You guys... I'm scared that I'm falling out of love with cosplay. It's been a fun and exciting part of my like since I was maybe 13 or 14, and I'm in my twenties now. I'm trying to get excited about a character design, any character, for this year's project(s), and I just can't find anything. Anything I do have any interest in making, it's pretty much western stuff from movies and TV shows. I consider how I'd make it, start tallying up what I need (wigs, foam, fabric, etc) and it just sorts of hits me that it's expensive and I feel like giving up. I started one relatively simple cosplay that I thought I would make in like a week, and it took two do-overs to realize the sewing pattern I got was just fucked. Now I feel like I wasted a ton of fabric and time and effort and I'm kind of burned out, even though now that I found the problem, I could probably knock it out in a couple days, with the practice that I've had remaking this one piece of clothing.
It also doesn't help that my con social group has split itself twice over, over some stupid couple deciding to break up and make people pick sides, and then those sides picked sides, and ugh.
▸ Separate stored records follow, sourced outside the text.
(** [s[lo:hi]] and [s[lo:]] of a Go string. *)
Definition str_slice (s : bytes) (lo hi : Z) : outcome bytes :=
  if decide (0 <= lo /\ lo <= hi /\ hi <= len s) then Ret (sub s lo hi) else Panic.
Definition str_from (s : bytes) (lo : Z) : outcome bytes := str_slice s lo (len s).

Lemma at_ok {A} (s : list A) i : 0 <= i < len s -> exists b, at_ s i = Ret b /\ s !! Z.to_nat i = Some b.
Proof.
  unfold at_, len. intros H. rewrite decide_True by lia.
  destruct (lookup_lt_is_Some_2 s (Z.to_nat i)) as [b Hb]; [lia|].
  exists b. rewrite Hb. done.
Qed.

Lemma at_panic {A} (s : list A) i : ~ (0 <= i < len s) -> at_ s i = Panic.
Proof.
  unfold at_, len. intros H. case_decide; [|done].
  rewrite lookup_ge_None_2 by lia. done.
Qed.

Lemma at_Ret {A} (s : list A) i b : at_ s i = Ret b -> 0 <= i < len s.
Proof.
  intros H. destruct (decide (0 <= i < len s)) as [|Hn]; [done|].
  rewrite at_panic in H by done. done.
Qed.

Lemma at_not_fuel {A} (s : list A) i : at_ s i <> OutOfFuel.
Proof. unfold at_. case_decide; [|done]. by destruct (s !! _). Qed.

Lemma at_app {A} (s t : list A) i : 0 <= i < len s -> at_ (s ++ t) i = at_ s i.
Proof.
  intros H. unfold at_, len in *. rewrite !decide_True by lia.
  rewrite lookup_app_l by lia. done.
Qed.

Lemma at_app_r {A} (s t : list A) i : 0 <= i -> at_ (s ++ t) (len s + i) = at_ t i.
Proof.
  intros H. unfold at_, len in *. rewrite !decide_True by lia.
  rewrite lookup_app_r by lia.
  by replace (Z.to_nat (Z.of_nat (length s) + i) - length s)%nat with (Z.to_nat i) by lia.
Qed.
(* ===== verification/Protos.v ===== *)
(** Package [protos] (src/protos/protos.go): packets, protocol identifiers, the
    plugin interface and the plugin registry; and the interface through which
    the protocols ask package [procs] for process names. *)
From S2P Require Export Tuples.

(** * Packets *)

Record Packet := { pk_Ts : Z; pk_Tuple : IpPortTuple; pk_Payload : slice }.

(** * Protocol identifiers *)

Definition UnknownProtocol : Z := 0.
Definition HttpProtocol : Z := 1.
Definition MysqlProtocol : Z := 2.
Definition RedisProtocol : Z := 3.
Definition PgsqlProtocol : Z := 4.
Definition ThriftProtocol : Z := 5.

Definition ProtocolNames : list bytes :=
  [bs "unknown"; bs "http"; bs "mysql"; bs "redis"; bs "pgsql"; bs "thrift"].

(** [Protocol.String]; a [Protocol] is a [uint16]. *)
Definition Protocol_String (p : Z) : outcome bytes :=
  if decide (len ProtocolNames <= p) then Ret (bs "impossible") else at_ ProtocolNames p.

(** * Plugins *)

(** [Data] is the protocols' private data ([ProtocolData], [None] is nil) and
    [St] the state that the plugins mutate.  A panic keeps the mutations. *)
Record ProtocolPlugin (St Data : Type) := {
  GetPorts : list Z;
  Parse : Packet -> TcpTuple -> Z -> option Data -> St -> outcome (option Data) * St;
  ReceivedFin : TcpTuple -> Z -> option Data -> St -> outcome (option Data) * St;
  GapInStream : TcpTuple -> Z -> option Data -> St -> outcome (option Data) * St
}.
Arguments GetPorts {St Data} p.
Arguments Parse {St Data} p.
Arguments ReceivedFin {St Data} p.
Arguments GapInStream {St Data} p.

(** [Protocols.protos] with [Get], [GetAll] and [Register]. *)
Abbreviation Protocols St Data := (gmap Z (ProtocolPlugin St Data)).

Definition Get {St Data} (protocols : Protocols St Data) (proto : Z) : option (ProtocolPlugin St Data) :=
  protocols !! proto.
Definition GetAll {St Data} (protocols : Protocols St Data) : Protocols St Data := protocols.
Definition Register {St Data} (protocols : Protocols St Data) (proto : Z)
    (plugin : ProtocolPlugin St Data) : Protocols St Data :=
  <[proto := plugin]> protocols.

(** * Process lookup *)

(** [procs.ProcWatcher.FindProcessesTuple]: reads and may refresh the watcher's
    state [W]; it never panics (it has its own recover) and never returns nil. *)
Class ProcWatcher (W : Type) :=
  FindProcessesTuple : IpPortTuple -> W -> CmdlineTuple * W.

(** * Directions (src/protos/tcp/tcp.go) *)

Definition TcpDirectionReverse : Z := 0.
Definition TcpDirectionOriginal : Z := 1.
Definition TCP_MAX_DATA_IN_STREAM : Z := 10 * 1000000.

(** A [[2]*Stream] of private data: one optional stream per direction. *)
Record pair2 (A : Type) := { dir0 : option A; dir1 : option A }.
Arguments dir0 {A} p.
Arguments dir1 {A} p.

Definition nil2 {A} : pair2 A := {| dir0 := None; dir1 := None |}.

(** [priv.Data[dir]] and its assignment; an index other than 0 and 1 panics. *)
Definition get2 {A} (p : pair2 A) (dir : Z) : outcome (option A) :=
  if decide (dir = 0) then Ret (dir0 p) else if decide (dir = 1) then Ret (dir1 p) else Panic.
Definition set2 {A} (p : pair2 A) (dir : Z) (v : option A) : pair2 A :=
  if decide (dir = 0) then {| dir0 := v; dir1 := dir1 p |}
  else if decide (dir = 1) then {| dir0 := dir0 p; dir1 := v |} else p.

Definition valid_dir (dir : Z) : Prop := dir = 0 \/ dir = 1.

Lemma get_set2 {A} (p : pair2 A) dir v : valid_dir dir -> get2 (set2 p dir v) dir = Ret v.
Proof. by intros [-> | ->]. Qed.

Lemma get_set2_other {A} (p : pair2 A) dir v :
  valid_dir dir -> get2 (set2 p dir v) (1 - dir) = get2 p (1 - dir).
Proof. by intros [-> | ->]. Qed.

Lemma set_set2 {A} (p : pair2 A) dir v w : set2 (set2 p dir v) dir w = set2 p dir w.
Proof. unfold set2. by repeat case_decide. Qed.

(** The transaction timeouts of the protocols are 10 seconds; the sizes given to
    [make(map...)] are hints, written [2 ^ 16] in the source, where [^] is
    Go's exclusive or. *)
Definition TransactionTimeout : Z := 10 * 1000000000.
Definition TransactionsHashSize : Z := Z.lxor 2 16.

(** The rightmost part of every protocol's transaction: the two endpoints, swapped
    when the message travels in the reverse direction. *)
Definition src_endpoint (t : TcpTuple) (c : CmdlineTuple) : Endpoint :=
  mkEndpoint (ip_String (tt_Src_ip t)) (tt_Src_port t) (ct_Src c).
Definition dst_endpoint (t : TcpTuple) (c : CmdlineTuple) : Endpoint :=
  mkEndpoint (ip_String (tt_Dst_ip t)) (tt_Dst_port t) (ct_Dst c).
Definition endpoints (t : TcpTuple) (c : CmdlineTuple) (dir : Z) : Endpoint * Endpoint :=
  if decide (dir = TcpDirectionReverse) then (dst_endpoint t c, src_endpoint t c)
  else (src_endpoint t c, dst_endpoint t c).

(** * Rows of result sets *)

(** The values of a row cut to [limit] bytes in total: the value that crosses the
    limit is shortened and the ones after it are left out. *)
Fixpoint cut_row (limit used : Z) (values : list bytes) : list bytes :=
  match values with
  | [] => []
  | v :: vs =>
      if decide (used < limit) then
        let v := take (Z.to_nat (limit - used)) v in v :: cut_row limit (used + len v) vs
      else []
  end.

(** * Concrete parameters for examples: ASCII case mapping only, an [append] that
    allocates exactly what it needs, and a process watcher that finds nothing. *)
Module Demo.
Definition unicode : Unicode := {| unicode_upper := id; unicode_lower := id |}.
Definition runtime : Runtime := fun _ need => need.
Definition watcher : ProcWatcher unit := fun _ w => ({| ct_Src := []; ct_Dst := [] |}, w).
Definition ip (a b c d : Z) : bytes := map to_byte [a; b; c; d].
Definition ipport : IpPortTuple := NewIpPortTuple 4 (ip 10 0 0 1) 40000 (ip 10 0 0 2) 6379.
Definition tuple : TcpTuple := TcpTupleFromIpPort ipport 1.
Definition packet (ts : Z) (payload : bytes) : Packet :=
  {| pk_Ts := ts; pk_Tuple := ipport; pk_Payload := mkSlice payload [] |}.
End Demo.
(* ===== verification/GopacketFrames.v ===== *)
(** Frames as hosts send them, of IPv4 and IPv6 over Ethernet, Linux cooked capture and BSD
    loopback, and what the decoder of Gopacket.v makes of them. *)
From stdpp Require Import list.
From S2P Require Export Gopacket.
#[local] Open Scope Z_scope.
#[local] Open Scope dec_scope.

(** ** Running a method *)

(** [does m s Q]: from [s] the method ends without an error, and [Q] holds. *)
Definition does {L A} (m : dec L A) (s : L * bool) (Q : A -> L * bool -> Prop) : Prop :=
  exists a s', m s = (Done a, s') /\ Q a s'.

Section Does.
Context {L : Type}.
Implicit Types (s : L * bool).

Lemma does_ret {A} (a : A) s (Q : A -> L * bool -> Prop) : Q a s -> does (dret a) s Q.
Proof. intros H. by exists a, s. Qed.

Lemma does_bind {A B} (m : dec L A) (k : A -> dec L B) s Q : does m s (fun a s => does (k a) s Q) -> does (dbind m k) s Q.
Proof. intros (a & s' & E & b & s2 & E2 & H). exists b, s2. unfold dbind. by rewrite E. Qed.

Lemma does_mono {A} (m : dec L A) s (Q Q' : A -> L * bool -> Prop) : does m s Q -> (forall a s, Q a s -> Q' a s) -> does m s Q'.
Proof. intros (a & s' & E & H) Hi. exists a, s'. auto. Qed.

Lemma does_get s (Q : L -> L * bool -> Prop) : Q (fst s) s -> does dget s Q.
Proof. intros H. by exists (fst s), s. Qed.

Lemma does_update (f : L -> L) l t (Q : unit -> L * bool -> Prop) : Q tt (f l, t) -> does (update f) (l, t) Q.
Proof. intros H. by exists tt, (f l, t). Qed.

Lemma does_index data i b s (Q : Z -> L * bool -> Prop) :
  0 <= i -> vis data !! Z.to_nat i = Some b -> Q (u8 b) s -> does (index data i) s Q.
Proof. intros Hi H HQ. exists (u8 b), s. split; [|done]. unfold index, dbind, dlift, at_. by rewrite decide_True, H by done. Qed.

(** A slice expression within the data, and one that cuts the data where it is put together. *)
Lemma does_between data lo hi s (Q : slice -> L * bool -> Prop) : 0 <= lo -> lo <= hi -> hi <= len (vis data) ->
  Q (mkSlice (sub (vis data) lo hi) (drop (Z.to_nat hi) (vis data) ++ spare data)) s -> does (between data lo hi) s Q.
Proof.
  intros H1 H2 H3 HQ. eexists _, s. split; [|exact HQ]. unfold between, dlift, sl_slice. pose proof (len_nonneg (spare data)).
  rewrite decide_True by (unfold cap; lia). rewrite sub_app by lia. by rewrite drop_app_le by (unfold len in *; lia).
Qed.

Lemma does_cut a b c data lo hi s (Q : slice -> L * bool -> Prop) : vis data = a ++ b ++ c -> lo = len a -> hi = len a + len b ->
  Q (mkSlice b (c ++ spare data)) s -> does (between data lo hi) s Q.
Proof.
  intros E -> -> HQ. pose proof (len_nonneg a). pose proof (len_nonneg b).
  pose proof (len_nonneg c). apply does_between; [lia|lia|rewrite E, !len_app; lia|]. rewrite E, sub_mid.
  replace (drop _ _) with c; [done|]. rewrite app_assoc, drop_app_ge by (rewrite length_app; unfold len; lia).
  rewrite length_app. unfold len. by replace (_ - _)%nat with 0%nat by lia.
Qed.

Lemma does_from a b data lo s (Q : slice -> L * bool -> Prop) : vis data = a ++ b -> lo = len a -> Q (mkSlice b (spare data)) s ->
  does (from data lo) s Q.
Proof.
  intros E -> HQ. eexists _, s. split; [|exact HQ]. unfold from, dlift, sl_from. rewrite E.
  rewrite decide_True by (split; len_lia). unfold len. by rewrite Nat2Z.id, drop_app_length.
Qed.

Lemma lookup_len {A} (s : list A) i a : 0 <= i -> s !! Z.to_nat i = Some a -> i < len s.
Proof. intros Hi H. apply lookup_lt_Some in H. unfold len. lia. Qed.

Lemma sub_cons {A} (s : list A) lo a n : 0 <= lo -> 0 < n -> s !! Z.to_nat lo = Some a -> sub s lo (lo + n) = a :: sub s (lo + 1) (lo + n).
Proof.
  intros Hlo Hn Ha. unfold sub. rewrite (drop_S _ a) by done. replace (Z.to_nat (lo + n - lo)) with (S (Z.to_nat (n - 1))) by lia.
  cbn [take]. replace (Z.to_nat (lo + 1)) with (S (Z.to_nat lo)) by lia. by replace (lo + n - (lo + 1)) with (n - 1) by lia.
Qed.

Lemma sub_nil {A} (s : list A) lo : sub s lo lo = [].
Proof. unfold sub. by rewrite Z.sub_diag. Qed.

Lemma does_Uint16 data lo a b s (Q : Z -> L * bool -> Prop) :
  0 <= lo -> vis data !! Z.to_nat lo = Some a -> vis data !! Z.to_nat (lo + 1) = Some b ->
  Q (u8 a * 256 + u8 b) s -> does (BigEndian_Uint16 data lo) s Q.
Proof.
  intros Hlo Ha Hb HQ. apply lookup_len in Hb as Hl; [|lia]. apply does_bind, does_between; [lia..|]. cbn [vis].
  rewrite (sub_cons _ lo a 2) by (done || lia). replace (lo + 2) with ((lo + 1) + 1) by lia. rewrite (sub_cons _ (lo + 1) b 1) by (done || lia).
  rewrite sub_nil. eexists _, s. split; [|exact HQ]. unfold dlift. by rewrite Bytes_Ntohs_val.
Qed.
I don't want to give up on cosplay and crafting, it's given me so much joy and pride in previous years. I've attempted some pretty difficult costumes the last few years and been pretty successful, I think. I also might just be burned out as fuck because I just finished a four-year degree in two years and am going straight to grad school. Plus, I got finally diagnosed with a super shitty chronic painful disease this year, too. Has anybody else ever run into this wall? Ugh.